- The task -
Needed from the entries below: every line that holds the word "false".

- Material for the task -
────
(** C5: for a validator bound to no field, with
    ['validator-replace-signature'] resolving true,
    [replace_return_node] does not complete: indexing the first of the
    (empty) list of bound fields raises [IndexError], and so does the
    signature handling that called it; the replacement is not skipped. *)
Theorem replace_return_node_no_fields sig signode signode'
    fullname prefix :
  generic_handle_signature host PyMethod
    (PydanticDirectiveBase.get_signature_prefix self) sig signode
    = (signode', inr (fullname, prefix)) →
  truthy (get_option_value (pyautodoc self) "validator-replace-signature")
    = true →
  bound_fields rt signode' = inr [] →
  (replace_return_node rt self signode').2 = inl IndexError
  ∧ (PydanticValidator.handle_signature host rt self sig signode).2 = inl IndexError
  ∧ replace_return_node rt self signode' ≠ (signode', inr ()).
Proof.
  intros Hhost Hopt Hbound.
  assert (replace_return_node rt self signode'
          = (partially_rewritten signode', inl IndexError)) as Hrun.
  { by rewrite replace_return_node_run, Hbound. }
  split; [by rewrite Hrun|]. split; [|by rewrite Hrun].
  unfold PydanticValidator.handle_signature. rewrite (run_bind_ret _ _ _ _ _ Hhost).
  simpl. rewrite Hopt. by rewrite run_bind, Hrun.
Qed.

(** C6: when ['validator-replace-signature'] resolves false,
    [handle_signature] of the validator directive is the host's generic
    handling and nothing more: the node is left as the generic handling
    produced it, parameter list included, and the pair returned is the
    one the generic handling returned. *)
Theorem handle_signature_replace_disabled sig signode :
  truthy (get_option_value (pyautodoc self) "validator-replace-signature")
    = false →
  PydanticValidator.handle_signature host rt self sig signode
  = generic_handle_signature host PyMethod
      (PydanticDirectiveBase.get_signature_prefix self) sig signode.
Proof.
  intros Hopt. unfold PydanticValidator.handle_signature. rewrite run_bind.
  destruct (generic_handle_signature _ _ _ _ _)
    as [signode' [e|[fullname prefix]]]; [done|].
  simpl. by rewrite Hopt.
Qed.

(** C10: [replace_return_node] is not atomic. When the lookup of the
    bound fields fails, or finds no field so that indexing the first one
    fails, the error is raised on a node that has already lost its
    parameter list and gained the separator annotation. *)
Theorem replace_return_node_not_atomic signode :
  (∀ field fields, bound_fields rt signode ≠ inr (field :: fields)) →
  ∃ e,
    replace_return_node rt self signode
    = (partially_rewritten signode, inl e)
    ∧ children (partially_rewritten signode)
      = remove_node_by_tagname (children signode) "desc_parameterlist"
          ++ [validator_arrow]
    ∧ partially_rewritten signode ≠ signode.
Proof.
  intros Hfail. rewrite replace_return_node_run.
  destruct (bound_fields rt signode) as [e|[|field fields]].
  - exists e. eauto using partially_rewritten_changes.
  - exists IndexError. eauto using partially_rewritten_changes.
  - by destruct (Hfail field fields).
Qed.

End validator_claims.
────
- Output for this task -
(** C6: when ['validator-replace-signature'] resolves false,
    = false →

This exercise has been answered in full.